*Assignment*. Using the records below, transcribe word for word the stretch from the line that contains "#[global] Instance sim_x509_laws : X509Laws." through the line that contains "cl_infra : Resource", both end lines included, and nothing else.

*Given data*.
(* ===== verification/ControllerSim.v ===== *)
(** A simulated cluster, in which the controllers can be run: a certificate is a text that
    spells its fields, the API server has the objects it is given, and the client of the
    infrastructure does what it is asked. *)
From Stdlib Require Import Ascii.
From stdpp Require Import base gmap strings countable list.
From S2P Require Import Prelude Client ApiV1 KubeObjects Conditions Reconcile Certs.

(** ** Certificates *)

#[global, refine] Instance PrivateKey_countable : Countable PrivateKey :=
  inj_countable (λ k, (Modulus k, PublicExponent k, PrivateExponent k, Primes k))
    (λ '(n, e, d, ps), match decide (valid_key n e d ps = true) with
      | left H => Some {| Modulus := n; PublicExponent := e; PrivateExponent := d; Primes := ps; Validated := H |}
      | right _ => None
      end) _.
Proof. intros [n e d ps H]. simpl. destruct (decide _) as [H'|]; [|done]. do 2 f_equal. apply proof_irrel. Defined.

#[global, refine] Instance Certificate_countable : Countable Certificate :=
  inj_countable' (λ c, (SerialNumber c, CommonName c, NotBefore c, NotAfter c, DNSNames c, IsCA c))
    (λ '(n, cn, nb, na, dns, ca),
      {| SerialNumber := n; CommonName := cn; NotBefore := nb; NotAfter := na; DNSNames := dns; IsCA := ca |}) _.
Proof. by intros []. Defined.

(** Numbers as texts. *)
Fixpoint digits (p : positive) : string :=
  match p with xH => "" | xO p => String "0"%char (digits p) | xI p => String "1"%char (digits p) end.
Fixpoint number (s : string) : positive :=
  match s with "" => xH | String c s => if decide (c = "0"%char) then xO (number s) else xI (number s) end.

Lemma number_digits p : number (digits p) = p.
Proof. induction p as [p IH|p IH|]; simpl; rewrite ?IH; done. Qed.

Definition spell {A} `{Countable A} (a : A) : string := digits (encode a).
Definition unspell {A} `{Countable A} (s : string) : option A := decode (number s).

Lemma unspell_spell {A} `{Countable A} (a : A) : unspell (spell a) = Some a.
Proof. unfold unspell, spell. by rewrite number_digits, decode_encode. Qed.

#[global] Arguments spell : simpl never.
#[global] Arguments unspell : simpl never.

Definition sim_decode (s : string) : option string :=
  match s with String c block => if decide (c = "P"%char) then Some block else None | _ => None end.

(** The certificate and the public key it is for. *)
Definition sim_cert (s : string) : option (Certificate * (Z * Z)) := unspell s.

#[global] Instance sim_x509 : X509 := {|
  pem_Encode _ block := String "P"%char block;
  pem_Decode := sim_decode;
  x509_CreateCertificate template _ pub _ := inr (spell (encoded template, pub));
  x509_ParseCertificate s := match sim_cert s with Some (c, _) => inr c | None => inl (Errorf "malformed certificate") end;
  x509_MarshalPKCS1PrivateKey k := spell k;
  x509_ParsePKCS1PrivateKey s := match unspell s with Some k => inr k | None => inl (Errorf "malformed key") end;
  tls_X509KeyPair cert key :=
    match sim_decode (default "" cert) ≫= sim_cert, sim_decode (default "" key) ≫= unspell with
    | Some (_, pub), Some k => if decide (pub = PublicKey k) then None else Some (Errorf "private key does not match public key")
    | _, _ => Some (Errorf "failed to find PEM data")
    end;
  sha256_hex s := s;
|}.

#[global] Instance sim_x509_laws : X509Laws.
Proof.
  split; simpl.
  - done.
  - intros template parent pub signer der [= <-]. unfold sim_cert. by rewrite unspell_spell.
  - intros k. by rewrite unspell_spell.
  - intros template parent k signer der [= <-]. unfold sim_cert. rewrite !unspell_spell. by rewrite decide_True.
Qed.

(** ** The cluster *)

Record SimCluster := {
  cl_clock : Z;
  cl_address : Resource MessagingAddress;
  cl_endpoint : Resource MessagingEndpoint;
  cl_project : Resource MessagingProject;
  cl_infra : Resource MessagingInfrastructure;
  cl_secrets : gmap string Secret;
}.

Definition set_secret (name : string) (s : Secret) (w : SimCluster) : SimCluster :=
  {| cl_clock := cl_clock w; cl_address := cl_address w; cl_endpoint := cl_endpoint w; cl_project := cl_project w;
     cl_infra := cl_infra w; cl_secrets := <[name := s]> (cl_secrets w) |}.
Definition tick (w : SimCluster) : SimCluster :=
  {| cl_clock := cl_clock w + 1; cl_address := cl_address w; cl_endpoint := cl_endpoint w; cl_project := cl_project w;
     cl_infra := cl_infra w; cl_secrets := cl_secrets w |}.

Definition new_secret (name : string) : Secret :=
  {| sec_Name := name; sec_Labels := ∅; sec_Annotations := ∅; sec_Owners := []; Data := ∅ |}.

Definition sim_service : Service :=
  {| s_Labels := ∅; s_Annotations := ∅; s_Owners := []; s_Type := ServiceTypeClusterIP; s_ClusterIP := ""; s_Selector := ∅;
     s_Ports := [{| sp_Name := "amqps"; sp_Protocol := ProtocolTCP; sp_Port := 5671; sp_TargetPort := FromInt 40000; sp_NodePort := 0 |}];
     s_LoadBalancerIngress := [] |}.
Definition sim_route : RouteObject :=
  {| r_Labels := ∅; r_Annotations := ∅; r_Host := "route.example.com"; r_To := ("", ""); r_TLS := None; r_Port := None |}.
Definition sim_ingress : IngressObject := {| in_Labels := ∅; in_Annotations := ∅; in_Rules := []; in_TLS := [] |}.

Definition find_object {O} (k : okind O) (name : string) (w : SimCluster) : ApiError + O :=
  match k with
  | ServiceKind => inr sim_service
  | RouteKind => inr sim_route
  | IngressKind => inr sim_ingress
  | SecretKind => match cl_secrets w !! name with Some s => inr s | None => inl (ApiNotFound "secret not found") end
  | StatefulSetKind | ConfigMapKind | PodKind => inl (ApiNotFound "not found")
  end.

Definition existing {O} (k : okind O) (name : string) (w : SimCluster) : ApiError + O :=
  match k in okind T return ApiError + T with
  | ServiceKind => inr {| s_Labels := ∅; s_Annotations := ∅; s_Owners := []; s_Type := ""; s_ClusterIP := ""; s_Selector := ∅; s_Ports := []; s_LoadBalancerIngress := [] |}
  | RouteKind => inr sim_route
  | IngressKind => inr sim_ingress
  | SecretKind => inr (default (new_secret name) (cl_secrets w !! name))
  | StatefulSetKind | ConfigMapKind | PodKind => inl (ApiNotFound "not found")
  end.

Definition put_object {O} (k : okind O) (name : string) : O → SimCluster → SimCluster :=
  match k with SecretKind => λ s, set_secret name s | _ => λ _ w, w end.

Definition sim_key : PrivateKey := {| Modulus := 3233; PublicExponent := 17; PrivateExponent := 2753; Primes := [61; 53]%Z; Validated := eq_refl |}.
Definition sim_host (name : string) : Host := {| Hostname := name; Ip := "10.0.0.1" |}.

Definition sim (X : Type) (e : kube X) (w : SimCluster) : SimCluster * X :=
  match e in kube T return SimCluster * T with
  | Now => (tick w, cl_clock w)
  | Sleep _ => (w, ())
  | IsOpenshift => (w, true)
  | GetMessagingAddress _ _ => (w, inr (cl_address w, 0))
  | GetMessagingEndpoint _ _ => (w, inr (cl_endpoint w, 0))
  | GetMessagingProject _ _ => (w, inr (cl_project w, 0))
  | GetMessagingInfrastructure _ _ => (w, inr (cl_infra w, 0))
  | ListMessagingAddresses _ => (w, inr [res (cl_address w)])
  | ListMessagingEndpoints _ => (w, inr [res (cl_endpoint w)])
  | ListMessagingProjects => (w, inr [res (cl_project w)])
  | ListMessagingInfrastructures => (w, inr [res (cl_infra w)])
  | UpdateAddress _ | UpdateAddressStatus _ | UpdateEndpoint _ | UpdateEndpointStatus _
  | UpdateProject _ | UpdateProjectStatus _ | UpdateInfrastructure _ | UpdateInfrastructureStatus _ => (w, None)
  | GetObject k _ name => (w, find_object k name w)
  | UpdateObject k _ name o => (put_object k name o w, None)
  | DeleteObject _ _ _ => (w, None)
  | Existing k _ name => (w, existing k name w)
  | Store k _ name o => (put_object k name o w, None)
  | SetControllerReference owner owners => (w, inr (Name owner :: owners))
  | GenerateKey => (w, inr sim_key)
  | Pkcs12Encode _ _ _ => (w, inr "keystore")
  | Pkcs12EncodeTrustStore _ => (w, inr "truststore")
  | ScheduleAddress _ _ => (w, ([{| ab_State := MessagingAddressBrokerScheduled; ab_Host := "broker-0" |}], None))
  | SyncAddress _ _ | DeleteAddress _ _ => (w, None)
  | ScheduleProject _ _ => (w, (Some {| ab_State := MessagingAddressBrokerScheduled; ab_Host := "broker-0" |}, None))
  | SyncProject _ _ | DeleteProject _ _ => (w, None)
  | AllocatePorts _ e _ => (w, (es_InternalPorts (e_Status e), None))
  | FreePorts _ _ => (w, [])
  | SyncEndpoint _ _ => (w, None)
  | DeleteEndpoint _ _ => (w, ([], None))
  | ReconcileRouters i => (w, (i_Router i, inr [sim_host "router-0"]))
  | ReconcileBrokers i => (w, (i_Broker i, inr [sim_host "broker-0"; sim_host "broker-1"]))
  | SyncAll _ routers brokers _ _ =>
      (w, (r ← routers; (λ b, {| cs_Router := Hostname r; cs_Broker := Hostname b; cs_Connected := true; cs_Message := "" |}) <$> brokers, None))
  | DeleteClient _ | DeleteBroker _ _ => (w, None)
  | ListStatefulSets _ _ => (w, inr [])
  | ListPods _ _ => (w, inr [])
  end.

(** ** Objects *)

Definition sim_meta (ns name : string) : ObjectMeta := {| Name := name; Namespace := ns |}.

Definition alive {A} (a : A) : Resource A := {| res := a; DeletionTimestamp := None; Finalizers := ["enmasse.io/operator"] |}.
Definition dying {A} (t : Z) (a : A) : Resource A := {| res := a; DeletionTimestamp := Some t; Finalizers := ["enmasse.io/operator"] |}.

Definition queue_spec (dead : string) : MessagingAddressSpec :=
  {| Address := None; Anycast := None; Multicast := None;
     Queue := Some {| DeadLetterAddress := dead; ExpiryAddress := "" |}; Topic := None; Subscription := None; DeadLetter := None |}.

Definition an_address (phase : string) (spec : MessagingAddressSpec) : MessagingAddress :=
  {| a_meta := sim_meta "app" "orders"; a_Spec := spec;
     a_Status := {| as_Phase := phase; as_Message := ""; as_Conditions := [];
                    as_Brokers := [{| ab_State := MessagingAddressBrokerScheduled; ab_Host := "broker-0" |}]; as_Type := "" |} |}.

Definition an_endpoint (name phase : string) : MessagingEndpoint :=
  {| e_meta := sim_meta "app" name;
     e_Spec := {| Tls := Some {| Protocols := None; Ciphers := None; Selfsigned := Some (); Openshift := None; External := None |};
                  Annotations := ∅; es_Protocols := [MessagingProtocolAMQPS]; es_Host := None; Cluster := Some (); Ingress := None;
                  Route := None; NodePort := None; LoadBalancer := None |};
     e_Status := {| es_Phase := phase; es_Type := ""; es_Message := ""; es_Conditions := []; es_StatusHost := name +:+ ".example.com"; es_Ports := [];
                    es_Tls := None;
                    es_InternalPorts := [{| p_Name := "app-" +:+ name; p_Protocol := MessagingProtocolAMQPS; p_Port := 40000 |}] |} |}.

Definition a_project (phase : string) (ref : MessagingInfrastructureReference) : MessagingProject :=
  {| p_meta := sim_meta "app" "default"; p_Spec := {| ps_MessagingInfrastructureRef := None; ps_Capabilities := [] |};
     p_Status := {| ps_Phase := phase; ps_Message := ""; ps_StatusInfrastructureRef := ref; ps_Conditions := [];
                    ps_StatusCapabilities := []; ps_Broker := None |} |}.

Definition default_router : MessagingInfrastructureSpecRouter := {| sr_Image := None; sr_ScalingStrategy := None |}.
Definition default_broker : MessagingInfrastructureSpecBroker := {| sb_InitImage := None; sb_Image := None; sb_ScalingStrategy := None |}.

Definition an_infra (name phase : string) (selector : option (list string)) : MessagingInfrastructure :=
  {| i_meta := sim_meta "infra" name; i_NamespaceSelector := selector; i_Router := default_router; i_Broker := default_broker;
     i_Status := {| is_Phase := phase; is_Message := ""; is_Conditions := []; is_Routers := []; is_Brokers := [] |} |}.

Definition no_ref : MessagingInfrastructureReference := {| ref_Name := ""; ref_Namespace := "" |}.

(** An hour in which the operator has just been started. *)
Definition cluster : SimCluster :=
  {| cl_clock := 1000 * Hour;
     cl_address := alive (an_address "" (queue_spec ""));
     cl_endpoint := alive (an_endpoint "messaging" "");
     cl_project := alive (a_project "" {| ref_Name := "default-infra"; ref_Namespace := "infra" |});
     cl_infra := alive (an_infra "default-infra" MessagingInfrastructureActive None);
     cl_secrets := <["default-infra.project-certs" := new_secret "default-infra.project-certs"]> ∅ |}.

*Reply*.
#[global] Instance sim_x509_laws : X509Laws.
Proof.
  split; simpl.
  - done.
  - intros template parent pub signer der [= <-]. unfold sim_cert. by rewrite unspell_spell.
  - intros k. by rewrite unspell_spell.
  - intros template parent k signer der [= <-]. unfold sim_cert. rewrite !unspell_spell. by rewrite decide_True.
Qed.

(** ** The cluster *)

Record SimCluster := {
  cl_clock : Z;
  cl_address : Resource MessagingAddress;
  cl_endpoint : Resource MessagingEndpoint;
  cl_project : Resource MessagingProject;
  cl_infra : Resource MessagingInfrastructure;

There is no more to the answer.